He feels awkward about it, even now - like it's just a little geeky to remember meteor shower timing - but Carter lights up, which makes it all worth it. "Is it that time already? Absolutely we should get a better view." So when they lay down their sleeping bags, they settle in facing Perseus where they can rest their backs against an old Cadillac that's been cleared off the road..

Jack watched them the year before, too, but this year's show is much, much better. He lets himself make one wish, which he regrets almost instantly, since "let Daniel be well enough to be incredibly pissed off" does have a certain downside.

He dreams of Laira that night - in the beginning, anyway - and if Carter heard him she doesn't say anything in the morning.

***

The humidity really is something else, but at least the porch is screened, if tiny. Daniel and Carter scored an actual house, maybe forty years old and off toward the edge of the - community, Jack thinks. He's not sure it should qualify as a town, though he gives them points for the armory.
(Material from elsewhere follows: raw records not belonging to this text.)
(** * Cache simulator and branch predictors: model and verified properties

    A shallow embedding of [src/cache/cache-sim.c], with its three
    simulation engines and its [main]:

    - [sim_set_associative]        direct-mapped and N-way caches,
    - [sim_fully_associative]      one 512-block set with recency counters,
    - [sim_fully_associative_pseudo]  a 512-leaf binary recency tree,

    and of the predictors of [src/branchpredictors/predictors.c].

    C integers are modelled as [Z] with the wrap-around of their width
    written out; C arrays are lists indexed with stdpp's lookup and insert.
    An execution that would index an array out of bounds or divide by zero
    has no defined behaviour in C: the model returns [None] there. *)

From Stdlib Require Import ZArith Lia List Bool Ascii.
From stdpp Require Import base option list numbers.

Local Open Scope Z_scope.

(** * Part I: the program *)

(** ** Machine integers *)

Definition wrap (w x : Z) : Z := x mod 2 ^ w.
Definition wrap16 : Z -> Z := wrap 16.
Definition wrap32 : Z -> Z := wrap 32.
Definition wrap64 : Z -> Z := wrap 64.

Definition UINT32_MAX : Z := 4294967295.

(** ** Shared data (lines 14-34) *)

Inductive option_t : Set :=
  | OPTION_NONE
  | OPTION_WRITE_ON_MISS
  | OPTION_PREFETCH_ALWAYS
  | OPTION_PREFETCH_ON_MISS.

(** [ThreadInfo]: the union member [pseudo_lru] is never read and the
    [thread] handle plays no part in the simulation. *)
Record ThreadInfo : Set := mkThreadInfo {
  hits : Z;
  accesses : Z;
  kb : Z;
  ways : Z;
  options : option_t
}.

Inductive op_t : Set := LOAD | STORE.

Record Trace : Set := mkTrace { op : op_t; addr : Z }.

Definition option_eqb (a b : option_t) : bool :=
  match a, b with
  | OPTION_NONE, OPTION_NONE
  | OPTION_WRITE_ON_MISS, OPTION_WRITE_ON_MISS
  | OPTION_PREFETCH_ALWAYS, OPTION_PREFETCH_ALWAYS
  | OPTION_PREFETCH_ON_MISS, OPTION_PREFETCH_ON_MISS => true
  | _, _ => false
  end.

Definition op_eqb (a b : op_t) : bool :=
  match a, b with
  | LOAD, LOAD | STORE, STORE => true
  | _, _ => false
  end.

(** The trace buffer [g_traces] holds at most this many records. *)
Definition g_traces_capacity : Z := 15000000.

Definition block_id_offset : Z := 5.

Definition set_hits (i : ThreadInfo) (h : Z) : ThreadInfo :=
  mkThreadInfo h (accesses i) (kb i) (ways i) (options i).

Definition set_accesses (i : ThreadInfo) (a : Z) : ThreadInfo :=
  mkThreadInfo (hits i) a (kb i) (ways i) (options i).

(** Replaying the trace: the body runs once per record, in order, and an
    undefined step aborts the run. *)
Fixpoint for_traces {S : Type} (body : S -> Trace -> option S)
    (g_traces : list Trace) (st : S) : option S :=
  match g_traces with
  | [] => Some st
  | t :: rest => st' ← body st t; for_traces body rest st'
  end.

(** ** [mylog2] and [bitmask] (lines 36-51) *)

(** [while (n >>= 1) exp++;] on a 32-bit [n]: at most 32 rounds
    ([mylog2_spec]). *)
Fixpoint mylog2_loop (fuel : nat) (n exp : Z) : Z :=
  match fuel with
  | O => exp
  | S fuel' =>
      let n' := Z.shiftr n 1 in
      if n' =? 0 then exp else mylog2_loop fuel' n' (wrap32 (exp + 1))
  end.

Definition mylog2 (n : Z) : Z := wrap16 (mylog2_loop 32 n 0).

(** [~(UINT32_MAX << mylog2(range))], computed on 32 bits. *)
Definition bitmask (range : Z) : Z :=
  wrap32 (Z.lnot (wrap32 (Z.shiftl UINT32_MAX (mylog2 range)))).

(** ** The set-associative engine (lines 26-30 and 53-149) *)

Module SetAssoc.

Record set : Set := mkSet {
  tags : list Z;
  lru : list Z;
  valid : list bool
}.

Definition set_tags (s : set) (l : list Z) : set := mkSet l (lru s) (valid s).
Definition set_lru (s : set) (l : list Z) : set := mkSet (tags s) l (valid s).

(** [s->tags[w] = tag; s->lru[w] = 0; s->valid[w] = true;] *)
Definition place (s : set) (w : nat) (tag : Z) : set :=
  mkSet (<[w := tag]> (tags s)) (<[w := 0]> (lru s)) (<[w := true]> (valid s)).

(** The loop of [sim_set_associative_insert_tag], entered at way [w] with
    [n] ways left.  [lru_largest] is an [unsigned]: the 64-bit counter is
    truncated when it is stored there. *)
Fixpoint insert_tag_loop (n : nat) (w : nat) (s : set) (tag : Z)
    (lru_way : nat) (lru_largest : Z) : set :=
  match n with
  | O => place s lru_way tag
  | S n' =>
      let '(lru_way, lru_largest) :=
        if lru_largest <? lru s !!! w
        then (w, wrap32 (lru s !!! w))
        else (lru_way, lru_largest) in
      if negb (valid s !!! w)
      then place s w tag
      else insert_tag_loop n' (S w) s tag lru_way lru_largest
  end.

Definition sim_set_associative_insert_tag (s : set) (tag : Z) (ways : nat) : set :=
  insert_tag_loop ways 0 s tag 0%nat 0.

(** One round of the scan of [sim_set_associative_do]. *)
Definition do_round (tag : Z) (st : set * bool) (w : nat) : set * bool :=
  let '(s, hit) := st in
  let s := set_lru s (<[w := wrap64 (lru s !!! w + 1)]> (lru s)) in
  if tags s !!! w =? tag
  then (set_lru s (<[w := 0]> (lru s)), true)
  else (s, hit).

Definition sim_set_associative_do (s : set) (tag : Z) (ways : nat)
    (no_modify : bool) : set * bool :=
  let '(s, hit) := fold_left (do_round tag) (seq 0 ways) (s, false) in
  if negb hit && negb no_modify
  then (sim_set_associative_insert_tag s tag ways, hit)
  else (s, hit).

(** [struct set cache[1024] = {{{0}, {0}, {false}}};] *)
Definition empty_set : set :=
  mkSet (replicate 16 0) (replicate 16 0) (replicate 16 false).

Definition empty_cache : list set := replicate 1024 empty_set.

(** Lines 113-115. *)
Definition sets (i : ThreadInfo) : Z := wrap32 (16 * 1024) / wrap32 (32 * ways i).
Definition log (i : ThreadInfo) : Z := mylog2 (wrap32 (sets i)).
Definition mask (i : ThreadInfo) : Z :=
  if ways i =? 1
  then bitmask (wrap32 (kb i * 1024) / 32)
  else bitmask (wrap32 (sets i)).

(** Lines 121-125: the set index (the local [set]) and the tag that the
    access at [addr] goes to.  The direct-mapped branch replaces the tag by
    [addr >> 10]. *)
Definition decompose (i : ThreadInfo) (addr : Z) : Z * Z :=
  let set_ix := Z.land (Z.shiftr addr block_id_offset) (mask i) in
  let tag := Z.shiftr addr (block_id_offset + log i) in
  if ways i =? 1 then (set_ix, Z.shiftr addr 10) else (set_ix, tag).

(** [sim_set_associative_do(&cache[set], tag, ways, no_modify)]: the set
    is updated in place. *)
Definition do_at (cache : list set) (set_ix tag : Z) (ways : nat)
    (no_modify : bool) : option (list set * bool) :=
  s ← cache !! Z.to_nat set_ix;
  let '(s', hit) := sim_set_associative_do s tag ways no_modify in
  Some (<[Z.to_nat set_ix := s']> cache, hit).

(** The body of the loop over the trace (lines 118-144); the state is the
    cache and [i->hits]. *)
Definition body (i : ThreadInfo) (st : list set * Z) (t : Trace)
    : option (list set * Z) :=
  let '(cache, hits) := st in
  let addr := addr t in
  let '(set_ix, tag) := decompose i addr in
  if ways i =? 1 then
    s ← cache !! Z.to_nat set_ix;
    if tags s !!! 0%nat =? tag
    then Some (cache, wrap32 (hits + 1))
    else Some (<[Z.to_nat set_ix := set_tags s (<[0%nat := tag]> (tags s))]> cache, hits)
  else
    '(cache, hit) ← do_at cache set_ix tag (Z.to_nat (ways i))
                      (option_eqb (options i) OPTION_WRITE_ON_MISS
                       && op_eqb (op t) STORE);
    let hits := wrap32 (hits + Z.b2z hit) in
    if option_eqb (options i) OPTION_PREFETCH_ALWAYS
       || (option_eqb (options i) OPTION_PREFETCH_ON_MISS && negb hit)
    then
      let set_ix := Z.land (Z.shiftr (wrap64 (addr + 32)) block_id_offset) (mask i) in
      let tag := Z.shiftr (wrap64 (addr + 32)) (block_id_offset + mylog2 (wrap32 (sets i))) in
      '(cache, _) ← do_at cache set_ix tag (Z.to_nat (ways i)) false;
      Some (cache, hits)
    else Some (cache, hits).

(** [sim_set_associative]: [ways = 0] divides by zero and [ways > 16]
    overruns the arrays of [struct set]. *)
Definition sim_set_associative (i : ThreadInfo) (g_traces : list Trace)
    : option ThreadInfo :=
  if bool_decide (1 <= ways i <= 16) then
    let i := set_accesses i (Z.of_nat (length g_traces)) in
    '(_, h) ← for_traces (body i) g_traces (empty_cache, hits i);
    Some (set_hits i h)
  else None.

End SetAssoc.

(** ** The exact-LRU fully-associative engine (lines 151-223) *)

(** A [for (b = 0; b < bound; b += 8)] loop whose body is the same macro
    expanded at [b + 0], ..., [b + 7]. *)
Definition unrolled8 {S : Type} (stmt : S -> nat -> S) (bound : nat) (st : S) : S :=
  fold_left
    (fun st k =>
       let b := (8 * k)%nat in
       fold_left stmt
         [b + 0; b + 1; b + 2; b + 3; b + 4; b + 5; b + 6; b + 7]%nat st)
    (seq 0 (bound / 8)) st.

Module FullyAssoc.

Record block : Set := mkBlock { tag : Z; lru : Z }.

#[global] Instance block_inhabited : Inhabited block := populate (mkBlock 0 0).

(** [cache[512] = {{0}, {0}}] *)
Definition empty_cache : list block := replicate 512 (mkBlock 0 0).

Definition set_tag (b : block) (v : Z) : block := mkBlock v (lru b).
Definition set_lru (b : block) (v : Z) : block := mkBlock (tag b) v.

(** The search macro at slot [n]; the state is the cache and [hit]. *)
Definition SIMFA_UNROLL1 (tg : Z) (st : list block * bool) (n : nat)
    : list block * bool :=
  let '(cache, hit) := st in
  let cache := <[n := set_lru (cache !!! n) (wrap64 (lru (cache !!! n) + 1))]> cache in
  if negb hit && (tag (cache !!! n) =? tg)
  then (<[n := set_lru (cache !!! n) 0]> cache, true)
  else (cache, hit).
If they were off world, he'd call it a village, but he can't quite bring himself to use that word to describe something located in his own country.

The couch is old and mildewed, but it's a big step up from the truck, and between that and the moonshine Jack's rapidly moving from "relaxed" to "unconscious." Which means he isn't quick enough to cover his cup before Daniel refills it, and hell, it'd be rude to say no, wouldn't it?

"Once," Carter says, and are she and Daniel still having this argument? He must've tuned out. "One incident, and I didn't even have to fire the Beretta, just show it."

"But what if you had had to fire it? You had no backup, you know it's not safe to travel alone - don't even try to pretend it was a good idea."

She leans over, talking past Jack to Daniel on his other side and ticking off points on her fingers. "One: It worked out fine. Two: I was not going to drag just anyone across the country into something that could very well have been a trap. Three: You had malaria, Daniel. You're just lucky we're still able to treat it."

"I didn't have malaria, Sam. I was recovering from it. C'mon, Jack, back me up here. It wasn't smart to drive that far alone back when you could call AAA, much less now."

Jack knocks his drink straight back - Daniel hasn't lost his touch. The stuff tastes like Nyquil - and speaks through a pleasant haze, not quite able to bring himself to care one way or the other but able to guess which pathway will end the argument sooner. "Nah. I'm on Carter's side. Worked out fine. Besides, we'd never all have fit in the cab."

"Exactly," Carter says, leaning across and snatching the bottle from between Daniel's knees. Jack doesn't move, but he can feel her weight across his thighs long after she's straightened and taken a swig out of the bottle. "You think I'm going to shut myself up in a non-air-conditioned truck in the middle of summer for weeks on end with two sweaty men and no deodorant?"

"Things you wouldn't expect Samantha Carter to get pissy about after the world ends, number three hundred and twelve." When Jack opens his eyes he can see Daniel's watching her with an expression that reminds Jack of their first trip to Abydos. "Lack of deodorant."

"It's not my fault if you never noticed my love of personal care products," Carter says as she passes the bottle back across. "I mean, come on. I used to put on makeup to go off world, for God's sake."

***

"Teal'c should be here," Jack says into the darkness, though he's not sure anyone else is awake to hear him.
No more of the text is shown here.